Inductive call :=
| Call_socket (domain socket_type protocol : Z)
| Call_connect (socket : fd) (address : SockAddrUn) (length : N)
| Call_bind (socket : fd) (address : SockAddrUn) (length : N)
| Call_listen (socket : fd) (backlog : Z)
| Call_accept4 (socket : fd) (flags : Z)
| Call_send (socket : fd) (buffer : bytes) (flags : Z)
| Call_sendmsg (socket : fd) (buffer control : bytes) (flags : Z)
| Call_recvmsg (socket : fd) (size control_size : N) (flags : Z)
| Call_getsockopt (socket : fd) (level option_name : Z) (size : N)
| Call_shutdown (socket : fd) (how : Z)
| Call_dup (socket : fd)
| Call_close (descriptor : fd)
| Call_create_dir_all (path : bytes)
| Call_exists (path : bytes).

(** What a call returns, and [errno]. *)
Record returned := { returned_value : Z; returned_errno : Z }.

(** What [recvmsg] returns and writes: the two buffers, the length of the
    control data and the flags; and what it did besides, which the process can
    only learn from the control data: the descriptors it opened in it. *)
Record received := {
  received_result : returned;
  received_packet : bytes;
  received_control : bytes;
  received_control_length : N;
  received_flags : Z;
  received_installed : list fd;
}.

Record UCred := { ucred_pid : Z; ucred_uid : N; ucred_gid : N }.

Record credentials_reply := {
  credentials_result : returned;
  credentials_record : UCred;
  credentials_length : N;
}.

Definition reply_of (c : call) : Type :=
  match c with
  | Call_recvmsg _ _ _ _ => received
  | Call_getsockopt _ _ _ _ => credentials_reply
  | Call_close _ => unit
  | Call_create_dir_all _ => io ()
  | Call_exists _ => bool
  | _ => returned
  end.

(** An operation: its result, or a system call and what follows the reply. *)
Inductive sys (A : Type) : Type :=
| Return (a : A)
| Sys (c : call) (k : reply_of c -> sys A).
Arguments Return {A} _.
Arguments Sys {A} _ _.

#[export] Instance sys_ret : MRet sys := fun A a => Return a.
#[export] Instance sys_bind : MBind sys := fun A B f =>
  fix bind (m : sys A) : sys B :=
    match m with Return a => f a | Sys c k => Sys c (fun r => bind (k r)) end.

Definition ask (c : call) : sys (reply_of c) := Sys c Return.

(** Dropping owned descriptors, in order. *)
Definition close_all (descriptors : list fd) : sys () :=
  foldr (fun d k => Sys (Call_close d) (fun _ => k)) (Return tt) descriptors.

Definition failed (r : returned) : bool := (returned_value r <? 0)%Z.
Definition last_os_error {A} (r : returned) : io A := Err (IoError_Os (returned_errno r)).

(** ** Addresses and packets *)

Definition c_path (source : bytes) : bytes :=
  source ++ replicate (N.to_nat SUN_PATH_CAPACITY - length source) x00.

(** [offset_of!(SockAddrUn, path)] is the size of the family. *)
Definition socket_address (source : bytes) : io (SockAddrUn * N) :=
  if bool_decide (source = []) || (SUN_PATH_CAPACITY <=? len source) || existsb (byte_eqb x00) source
  then invalid_input "socket path must be non-empty, NUL-free, and shorter than 108 bytes"
  else Ok ({| sun_family := AF_UNIX; sun_path := c_path source |}, 2 + len source + 1).

Definition validate_packet (packet : bytes) : io () :=
  match packet with
  | [] => invalid_input "native packets must not be empty"
  | _ => Ok ()
  end.

Definition check_packet_write (written : returned) (expected : N) : io () :=
  if failed written then last_os_error written
  else if negb (Z.to_N (returned_value written) =? expected)
  then Err (IoError_New ErrorKind_WriteZero (bs "native packet was not sent completely"))
  else Ok ().

(** ** Control messages *)

(** Integers in memory: little endian, [i32] in two's complement. *)
Definition to_le (w : nat) (n : N) : bytes := rev (to_be w n).
Definition from_le (l : bytes) : N := from_be (rev l).
Definition to_i32 (n : Z) : bytes := to_le 4 (Z.to_N (n mod 2 ^ 32)).
Definition from_i32 (l : bytes) : Z :=
  let n := Z.of_N (from_le l) in if (n <? 2 ^ 31)%Z then n else (n - 2 ^ 32)%Z.

(** Accesses through pointers; [None] outside the buffer. *)
Definition read_at (offset width : N) (buffer : bytes) : option bytes :=
  if offset + width <=? len buffer
  then Some (take (N.to_nat width) (drop (N.to_nat offset) buffer)) else None.
Definition write_at (offset : N) (data buffer : bytes) : option bytes :=
  if offset + len data <=? len buffer
  then Some (take (N.to_nat offset) buffer ++ data ++ drop (N.to_nat (offset + len data)) buffer)
  else None.

(** The descriptors after the header, one [i32] each. *)
Fixpoint write_descriptors (offset : N) (descriptors : list fd) (control : bytes) : option bytes :=
  match descriptors with
  | [] => Some control
  | d :: descriptors =>
      control ← write_at offset (to_i32 d) control;
      write_descriptors (offset + size_of_i32) descriptors control
  end.

(** The control buffer of [send_packet_with_fds]. *)
Definition control_message (descriptors : list fd) : option bytes :=
  let size := size_of_i32 * len descriptors in
  let control := replicate (N.to_nat (cmsg_space size)) x00 in
  control ← write_at 0 (to_le 8 (cmsg_len size)) control;
  control ← write_at 8 (to_i32 SOL_SOCKET_CMSG) control;
  control ← write_at 12 (to_i32 SCM_RIGHTS) control;
  write_descriptors (cmsg_align size_of_control_header) descriptors control.

Fixpoint read_descriptors (count : nat) (offset : N) (control : bytes) : option (list fd) :=
  match count with
  | O => Some []
  | S count =>
      d ← read_at offset size_of_i32 control;
      ds ← read_descriptors count (offset + size_of_i32) control;
      Some (from_i32 d :: ds)
  end.

(** The outcomes of [parse_descriptors]: the owned descriptors; an error, with
    the descriptors dropped by it; the panic of an overflowing addition, with the
    descriptors dropped by it; a read outside the buffer, after which the
    behaviour is undefined.  [Unfinished] is that of a loop with too little
    fuel. *)
Inductive parse_outcome :=
| Parsed (descriptors : list fd)
| Malformed (message : bytes) (dropped : list fd)
| Overflow (dropped : list fd)
| Out_of_bounds
| Unfinished.

Fixpoint parse_loop (overflow_checks : bool) (fuel : nat) (control : bytes)
    (control_length offset : N) (descriptors : list fd) : parse_outcome :=
  match fuel with
  | O => Unfinished
  | S fuel =>
      match add_usize overflow_checks offset size_of_control_header with
      | None => Overflow descriptors
      | Some header_end =>
      if control_length <? header_end then Parsed descriptors
      else
        match read_at offset 8 control, read_at (offset + 8) 4 control,
              read_at (offset + 12) 4 control with
        | Some length, Some level, Some message_type =>
            let length := from_le length in
            let next descriptors :=
              match aligned ← cmsg_align_usize overflow_checks length;
                    add_usize overflow_checks offset aligned with
              | None => Overflow descriptors
              | Some offset =>
                  parse_loop overflow_checks fuel control control_length offset descriptors
              end in
            if length <? cmsg_len 0
            then Malformed (bs "native packet contains malformed control data") descriptors
            else
              match add_usize overflow_checks offset length with
              | None => Overflow descriptors
              | Some message_end =>
              if control_length <? message_end
              then Malformed (bs "native packet contains malformed control data") descriptors
              else if (from_i32 level =? SOL_SOCKET_CMSG)%Z && (from_i32 message_type =? SCM_RIGHTS)%Z
              then
                let size := length - cmsg_len 0 in
                if negb (size mod size_of_i32 =? 0)
                then Malformed (bs "native packet contains malformed file descriptors") descriptors
                else
                  match read_descriptors (N.to_nat (size / size_of_i32))
                          (offset + cmsg_align size_of_control_header) control with
                  | Some more => next (descriptors ++ more)
                  | None => Out_of_bounds
                  end
              else next descriptors
              end
        | _, _, _ => Out_of_bounds
        end
      end
  end.

Definition parse_descriptors (overflow_checks : bool) (control : bytes) (control_length : N)
    : parse_outcome :=
  parse_loop overflow_checks (S (N.to_nat control_length)) control control_length 0 [].

Example control_message_example :
  control_message [5%Z] = Some (to_le 8 20 ++ to_le 4 1 ++ to_le 4 1 ++ to_le 4 5 ++ replicate 4 x00) /\
  (control ← control_message [5; 7; 2147483647]%Z; Some (parse_descriptors false control (len control))) =
    Some (Parsed [5; 7; 2147483647]%Z).
Proof. vm_compute. split; reflexivity. Qed.

(** ** Connections *)

Record PeerCredentials := {
  peer_pid : N;
  peer_uid : N;
  peer_gid : N;
}.

(** [Connection { fd }]. *)
Abbreviation Connection := fd (only parsing).

Definition Connection_connect (path : bytes) : sys (io Connection) :=
  match socket_address path with
  | Ok (address, length) =>
      r ← ask (Call_socket AF_UNIX (Z.lor SOCK_SEQPACKET SOCK_CLOEXEC) 0);
      if failed r then mret (last_os_error r)
      else
        let socket := returned_value r in
        r ← ask (Call_connect socket address length);
        if failed r then _ ← close_all [socket]; mret (last_os_error r)
        else mret (Ok socket)
  | Err e => mret (Err e)
  | Panic => mret Panic
  end.

Definition send_packet (self : Connection) (packet : bytes) : sys (io ()) :=
  match validate_packet packet with
  | Ok _ =>
      written ← ask (Call_send self packet MSG_NOSIGNAL);
      mret (check_packet_write written (len packet))
  | r => mret r
  end.

Definition send_packet_with_fds (self : Connection) (packet : bytes) (descriptors : list fd)
    : sys (io ()) :=
  match validate_packet packet with
  | Ok _ =>
      if MAX_FILE_DESCRIPTORS <? len descriptors
      then mret (invalid_input "too many file descriptors in native packet")
      else if bool_decide (descriptors = []) then send_packet self packet
      else
        match control_message descriptors with
        | Some control =>
            written ← ask (Call_sendmsg self packet control MSG_NOSIGNAL);
            mret (check_packet_write written (len packet))
        | None => mret Panic
        end
  | r => mret r
  end.

(** [None] once the behaviour is undefined or the parsing loop never ends. *)
Definition receive_packet_with_fds (overflow_checks : bool) (self : Connection)
    (maximum_size maximum_descriptors : N) : sys (option (io (option (bytes * list fd)))) :=
  if MAX_FILE_DESCRIPTORS <? maximum_descriptors
  then mret (Some (invalid_input "configured descriptor limit exceeds native transport limit"))
  else if maximum_size =? 0
  then mret (Some (invalid_input "maximum packet size must be non-zero"))
  else
    message ← ask (Call_recvmsg self maximum_size (cmsg_space (size_of_i32 * maximum_descriptors))
                     (Z.lor MSG_TRUNC MSG_CMSG_CLOEXEC));
    let r := received_result message in
    if failed r then mret (Some (last_os_error r))
    else if (returned_value r =? 0)%Z then mret (Some (Ok None))
    else if maximum_size <? Z.to_N (returned_value r)
    then mret (Some (invalid_data "native packet exceeds the configured maximum size"))
    else if negb (Z.land (received_flags message) MSG_CTRUNC =? 0)%Z
    then mret (Some (invalid_data "native packet contains too many file descriptors"))
    else
      let packet := take (Z.to_nat (returned_value r)) (received_packet message) in
      match parse_descriptors overflow_checks (received_control message)
              (received_control_length message) with
      | Parsed descriptors =>
          if maximum_descriptors <? len descriptors
          then
            _ ← close_all descriptors;
            mret (Some (invalid_data "native packet contains too many file descriptors"))
          else mret (Some (Ok (Some (packet, descriptors))))
      | Malformed text dropped =>
          _ ← close_all dropped; mret (Some (Err (IoError_New ErrorKind_InvalidData text)))
      | Overflow dropped => _ ← close_all dropped; mret (Some Panic)
      | Out_of_bounds | Unfinished => mret None
      end.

^^^^

> **What to do**
Repeat, character for character, the lines of the material above from the line with "(** [None] once" through the line with "if MAX_FILE_DESCRIPTORS <? maximum_descriptors".

> **Exercise result**
(** [None] once the behaviour is undefined or the parsing loop never ends. *)
Definition receive_packet_with_fds (overflow_checks : bool) (self : Connection)
    (maximum_size maximum_descriptors : N) : sys (option (io (option (bytes * list fd)))) :=
  if MAX_FILE_DESCRIPTORS <? maximum_descriptors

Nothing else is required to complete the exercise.